▶ **Data for this exercise**
%%
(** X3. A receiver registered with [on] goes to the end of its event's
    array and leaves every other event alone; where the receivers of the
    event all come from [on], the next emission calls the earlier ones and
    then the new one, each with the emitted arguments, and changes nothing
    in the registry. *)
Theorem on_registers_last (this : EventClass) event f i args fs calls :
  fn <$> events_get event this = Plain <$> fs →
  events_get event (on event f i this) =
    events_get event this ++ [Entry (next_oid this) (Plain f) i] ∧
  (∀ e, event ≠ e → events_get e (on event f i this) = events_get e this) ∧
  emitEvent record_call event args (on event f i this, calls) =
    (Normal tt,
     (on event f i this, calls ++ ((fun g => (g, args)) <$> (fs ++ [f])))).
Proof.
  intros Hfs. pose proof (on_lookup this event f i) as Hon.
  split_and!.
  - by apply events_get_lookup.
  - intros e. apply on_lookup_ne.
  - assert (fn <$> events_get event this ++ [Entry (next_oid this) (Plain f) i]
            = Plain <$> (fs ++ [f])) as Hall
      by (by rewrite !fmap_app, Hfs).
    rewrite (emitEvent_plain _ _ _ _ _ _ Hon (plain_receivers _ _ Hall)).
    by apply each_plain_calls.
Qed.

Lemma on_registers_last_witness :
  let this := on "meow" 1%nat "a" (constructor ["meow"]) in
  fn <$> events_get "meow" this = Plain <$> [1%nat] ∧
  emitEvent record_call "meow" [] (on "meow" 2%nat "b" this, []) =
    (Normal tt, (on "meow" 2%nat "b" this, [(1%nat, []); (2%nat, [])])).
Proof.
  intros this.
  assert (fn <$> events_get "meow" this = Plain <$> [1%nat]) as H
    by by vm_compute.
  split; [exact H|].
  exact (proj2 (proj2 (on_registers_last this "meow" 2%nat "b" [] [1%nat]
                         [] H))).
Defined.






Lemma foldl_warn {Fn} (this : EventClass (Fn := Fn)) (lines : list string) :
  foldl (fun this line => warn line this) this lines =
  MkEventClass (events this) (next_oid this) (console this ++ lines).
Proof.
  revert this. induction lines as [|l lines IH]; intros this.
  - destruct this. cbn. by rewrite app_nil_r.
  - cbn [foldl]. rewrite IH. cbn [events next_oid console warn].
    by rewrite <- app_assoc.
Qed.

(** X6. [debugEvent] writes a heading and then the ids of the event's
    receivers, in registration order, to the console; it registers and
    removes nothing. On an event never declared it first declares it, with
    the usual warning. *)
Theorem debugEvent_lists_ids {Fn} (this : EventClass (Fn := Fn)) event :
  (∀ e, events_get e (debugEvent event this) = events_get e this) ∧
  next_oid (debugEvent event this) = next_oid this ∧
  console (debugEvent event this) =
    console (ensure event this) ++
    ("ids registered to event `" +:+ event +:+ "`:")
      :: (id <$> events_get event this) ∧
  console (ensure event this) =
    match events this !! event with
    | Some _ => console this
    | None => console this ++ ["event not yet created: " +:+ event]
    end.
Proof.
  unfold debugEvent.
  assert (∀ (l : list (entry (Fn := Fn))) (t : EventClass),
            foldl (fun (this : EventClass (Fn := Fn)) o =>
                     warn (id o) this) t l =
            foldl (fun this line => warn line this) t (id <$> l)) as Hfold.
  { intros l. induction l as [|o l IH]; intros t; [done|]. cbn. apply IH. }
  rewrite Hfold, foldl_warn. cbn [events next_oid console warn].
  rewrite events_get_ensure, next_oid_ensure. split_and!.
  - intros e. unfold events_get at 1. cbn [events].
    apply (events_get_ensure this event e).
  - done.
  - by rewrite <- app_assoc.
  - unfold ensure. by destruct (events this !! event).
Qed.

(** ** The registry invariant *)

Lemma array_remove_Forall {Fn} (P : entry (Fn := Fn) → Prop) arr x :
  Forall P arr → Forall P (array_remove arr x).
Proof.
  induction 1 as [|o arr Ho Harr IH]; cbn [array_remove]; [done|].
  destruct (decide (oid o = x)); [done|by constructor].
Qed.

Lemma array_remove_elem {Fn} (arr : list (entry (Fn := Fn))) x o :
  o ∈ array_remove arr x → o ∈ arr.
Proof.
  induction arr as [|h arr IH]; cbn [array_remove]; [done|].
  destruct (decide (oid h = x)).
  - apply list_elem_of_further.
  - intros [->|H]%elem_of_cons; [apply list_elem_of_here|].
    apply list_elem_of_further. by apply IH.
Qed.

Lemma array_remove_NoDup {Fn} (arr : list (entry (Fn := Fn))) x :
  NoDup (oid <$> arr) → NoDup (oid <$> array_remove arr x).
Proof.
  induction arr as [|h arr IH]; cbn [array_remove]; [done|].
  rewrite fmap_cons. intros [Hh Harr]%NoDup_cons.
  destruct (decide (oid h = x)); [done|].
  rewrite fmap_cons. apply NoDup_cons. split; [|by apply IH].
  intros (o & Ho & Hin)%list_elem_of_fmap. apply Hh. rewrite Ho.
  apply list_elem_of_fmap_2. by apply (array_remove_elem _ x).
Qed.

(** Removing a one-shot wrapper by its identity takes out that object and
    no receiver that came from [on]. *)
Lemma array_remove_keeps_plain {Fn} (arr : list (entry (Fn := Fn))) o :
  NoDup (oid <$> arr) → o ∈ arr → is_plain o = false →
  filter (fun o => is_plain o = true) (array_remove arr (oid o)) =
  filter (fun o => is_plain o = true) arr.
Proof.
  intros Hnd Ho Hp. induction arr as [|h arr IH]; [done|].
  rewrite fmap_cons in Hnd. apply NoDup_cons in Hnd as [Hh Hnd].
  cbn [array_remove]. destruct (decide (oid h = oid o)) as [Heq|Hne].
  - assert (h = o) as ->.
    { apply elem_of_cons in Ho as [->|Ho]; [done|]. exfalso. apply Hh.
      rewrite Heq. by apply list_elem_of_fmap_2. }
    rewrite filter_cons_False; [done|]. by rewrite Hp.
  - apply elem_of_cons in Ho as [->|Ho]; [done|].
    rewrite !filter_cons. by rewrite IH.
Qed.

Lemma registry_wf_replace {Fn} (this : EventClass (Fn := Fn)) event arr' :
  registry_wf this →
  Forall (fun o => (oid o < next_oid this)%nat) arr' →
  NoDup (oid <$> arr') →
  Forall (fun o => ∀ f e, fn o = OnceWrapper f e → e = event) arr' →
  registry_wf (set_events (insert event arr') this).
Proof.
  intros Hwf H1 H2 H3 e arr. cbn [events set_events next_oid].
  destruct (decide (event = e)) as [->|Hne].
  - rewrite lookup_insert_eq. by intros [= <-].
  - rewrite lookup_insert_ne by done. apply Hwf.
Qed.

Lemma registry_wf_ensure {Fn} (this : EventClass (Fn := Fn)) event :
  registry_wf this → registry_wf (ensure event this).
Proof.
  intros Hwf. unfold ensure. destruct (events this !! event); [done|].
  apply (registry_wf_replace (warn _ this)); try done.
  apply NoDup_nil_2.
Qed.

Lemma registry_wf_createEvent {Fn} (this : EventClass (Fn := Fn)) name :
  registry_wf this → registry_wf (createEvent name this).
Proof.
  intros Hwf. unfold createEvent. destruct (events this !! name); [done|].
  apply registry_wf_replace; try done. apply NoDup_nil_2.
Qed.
%%
Output each line of the material above. Nothing should differ from the original.

▶ **Expected output**
(** X3. A receiver registered with [on] goes to the end of its event's
    array and leaves every other event alone; where the receivers of the
    event all come from [on], the next emission calls the earlier ones and
    then the new one, each with the emitted arguments, and changes nothing
    in the registry. *)
Theorem on_registers_last (this : EventClass) event f i args fs calls :
  fn <$> events_get event this = Plain <$> fs →
  events_get event (on event f i this) =
    events_get event this ++ [Entry (next_oid this) (Plain f) i] ∧
  (∀ e, event ≠ e → events_get e (on event f i this) = events_get e this) ∧
  emitEvent record_call event args (on event f i this, calls) =
    (Normal tt,
     (on event f i this, calls ++ ((fun g => (g, args)) <$> (fs ++ [f])))).
Proof.
  intros Hfs. pose proof (on_lookup this event f i) as Hon.
  split_and!.
  - by apply events_get_lookup.
  - intros e. apply on_lookup_ne.
  - assert (fn <$> events_get event this ++ [Entry (next_oid this) (Plain f) i]
            = Plain <$> (fs ++ [f])) as Hall
      by (by rewrite !fmap_app, Hfs).
    rewrite (emitEvent_plain _ _ _ _ _ _ Hon (plain_receivers _ _ Hall)).
    by apply each_plain_calls.
Qed.

Lemma on_registers_last_witness :
  let this := on "meow" 1%nat "a" (constructor ["meow"]) in
  fn <$> events_get "meow" this = Plain <$> [1%nat] ∧
  emitEvent record_call "meow" [] (on "meow" 2%nat "b" this, []) =
    (Normal tt, (on "meow" 2%nat "b" this, [(1%nat, []); (2%nat, [])])).
Proof.
  intros this.
  assert (fn <$> events_get "meow" this = Plain <$> [1%nat]) as H
    by by vm_compute.
  split; [exact H|].
  exact (proj2 (proj2 (on_registers_last this "meow" 2%nat "b" [] [1%nat]
                         [] H))).
Defined.






Lemma foldl_warn {Fn} (this : EventClass (Fn := Fn)) (lines : list string) :
  foldl (fun this line => warn line this) this lines =
  MkEventClass (events this) (next_oid this) (console this ++ lines).
Proof.
  revert this. induction lines as [|l lines IH]; intros this.
  - destruct this. cbn. by rewrite app_nil_r.
  - cbn [foldl]. rewrite IH. cbn [events next_oid console warn].
    by rewrite <- app_assoc.
Qed.

(** X6. [debugEvent] writes a heading and then the ids of the event's
    receivers, in registration order, to the console; it registers and
    removes nothing. On an event never declared it first declares it, with
    the usual warning. *)
Theorem debugEvent_lists_ids {Fn} (this : EventClass (Fn := Fn)) event :
  (∀ e, events_get e (debugEvent event this) = events_get e this) ∧
  next_oid (debugEvent event this) = next_oid this ∧
  console (debugEvent event this) =
    console (ensure event this) ++
    ("ids registered to event `" +:+ event +:+ "`:")
      :: (id <$> events_get event this) ∧
  console (ensure event this) =
    match events this !! event with
    | Some _ => console this
    | None => console this ++ ["event not yet created: " +:+ event]
    end.
Proof.
  unfold debugEvent.
  assert (∀ (l : list (entry (Fn := Fn))) (t : EventClass),
            foldl (fun (this : EventClass (Fn := Fn)) o =>
                     warn (id o) this) t l =
            foldl (fun this line => warn line this) t (id <$> l)) as Hfold.
  { intros l. induction l as [|o l IH]; intros t; [done|]. cbn. apply IH. }
  rewrite Hfold, foldl_warn. cbn [events next_oid console warn].
  rewrite events_get_ensure, next_oid_ensure. split_and!.
  - intros e. unfold events_get at 1. cbn [events].
    apply (events_get_ensure this event e).
  - done.
  - by rewrite <- app_assoc.
  - unfold ensure. by destruct (events this !! event).
Qed.

(** ** The registry invariant *)

Lemma array_remove_Forall {Fn} (P : entry (Fn := Fn) → Prop) arr x :
  Forall P arr → Forall P (array_remove arr x).
Proof.
  induction 1 as [|o arr Ho Harr IH]; cbn [array_remove]; [done|].
  destruct (decide (oid o = x)); [done|by constructor].
Qed.

Lemma array_remove_elem {Fn} (arr : list (entry (Fn := Fn))) x o :
  o ∈ array_remove arr x → o ∈ arr.
Proof.
  induction arr as [|h arr IH]; cbn [array_remove]; [done|].
  destruct (decide (oid h = x)).
  - apply list_elem_of_further.
  - intros [->|H]%elem_of_cons; [apply list_elem_of_here|].
    apply list_elem_of_further. by apply IH.
Qed.

Lemma array_remove_NoDup {Fn} (arr : list (entry (Fn := Fn))) x :
  NoDup (oid <$> arr) → NoDup (oid <$> array_remove arr x).
Proof.
  induction arr as [|h arr IH]; cbn [array_remove]; [done|].
  rewrite fmap_cons. intros [Hh Harr]%NoDup_cons.
  destruct (decide (oid h = x)); [done|].
  rewrite fmap_cons. apply NoDup_cons. split; [|by apply IH].
  intros (o & Ho & Hin)%list_elem_of_fmap. apply Hh. rewrite Ho.
  apply list_elem_of_fmap_2. by apply (array_remove_elem _ x).
Qed.

(** Removing a one-shot wrapper by its identity takes out that object and
    no receiver that came from [on]. *)
Lemma array_remove_keeps_plain {Fn} (arr : list (entry (Fn := Fn))) o :
  NoDup (oid <$> arr) → o ∈ arr → is_plain o = false →
  filter (fun o => is_plain o = true) (array_remove arr (oid o)) =
  filter (fun o => is_plain o = true) arr.
Proof.
  intros Hnd Ho Hp. induction arr as [|h arr IH]; [done|].
  rewrite fmap_cons in Hnd. apply NoDup_cons in Hnd as [Hh Hnd].
  cbn [array_remove]. destruct (decide (oid h = oid o)) as [Heq|Hne].
  - assert (h = o) as ->.
    { apply elem_of_cons in Ho as [->|Ho]; [done|]. exfalso. apply Hh.
      rewrite Heq. by apply list_elem_of_fmap_2. }
    rewrite filter_cons_False; [done|]. by rewrite Hp.
  - apply elem_of_cons in Ho as [->|Ho]; [done|].
    rewrite !filter_cons. by rewrite IH.
Qed.

Lemma registry_wf_replace {Fn} (this : EventClass (Fn := Fn)) event arr' :
  registry_wf this →
  Forall (fun o => (oid o < next_oid this)%nat) arr' →
  NoDup (oid <$> arr') →
  Forall (fun o => ∀ f e, fn o = OnceWrapper f e → e = event) arr' →
  registry_wf (set_events (insert event arr') this).
Proof.
  intros Hwf H1 H2 H3 e arr. cbn [events set_events next_oid].
  destruct (decide (event = e)) as [->|Hne].
  - rewrite lookup_insert_eq. by intros [= <-].
  - rewrite lookup_insert_ne by done. apply Hwf.
Qed.

Lemma registry_wf_ensure {Fn} (this : EventClass (Fn := Fn)) event :
  registry_wf this → registry_wf (ensure event this).
Proof.
  intros Hwf. unfold ensure. destruct (events this !! event); [done|].
  apply (registry_wf_replace (warn _ this)); try done.
  apply NoDup_nil_2.
Qed.

Lemma registry_wf_createEvent {Fn} (this : EventClass (Fn := Fn)) name :
  registry_wf this → registry_wf (createEvent name this).
Proof.
  intros Hwf. unfold createEvent. destruct (events this !! name); [done|].
  apply registry_wf_replace; try done. apply NoDup_nil_2.
Qed.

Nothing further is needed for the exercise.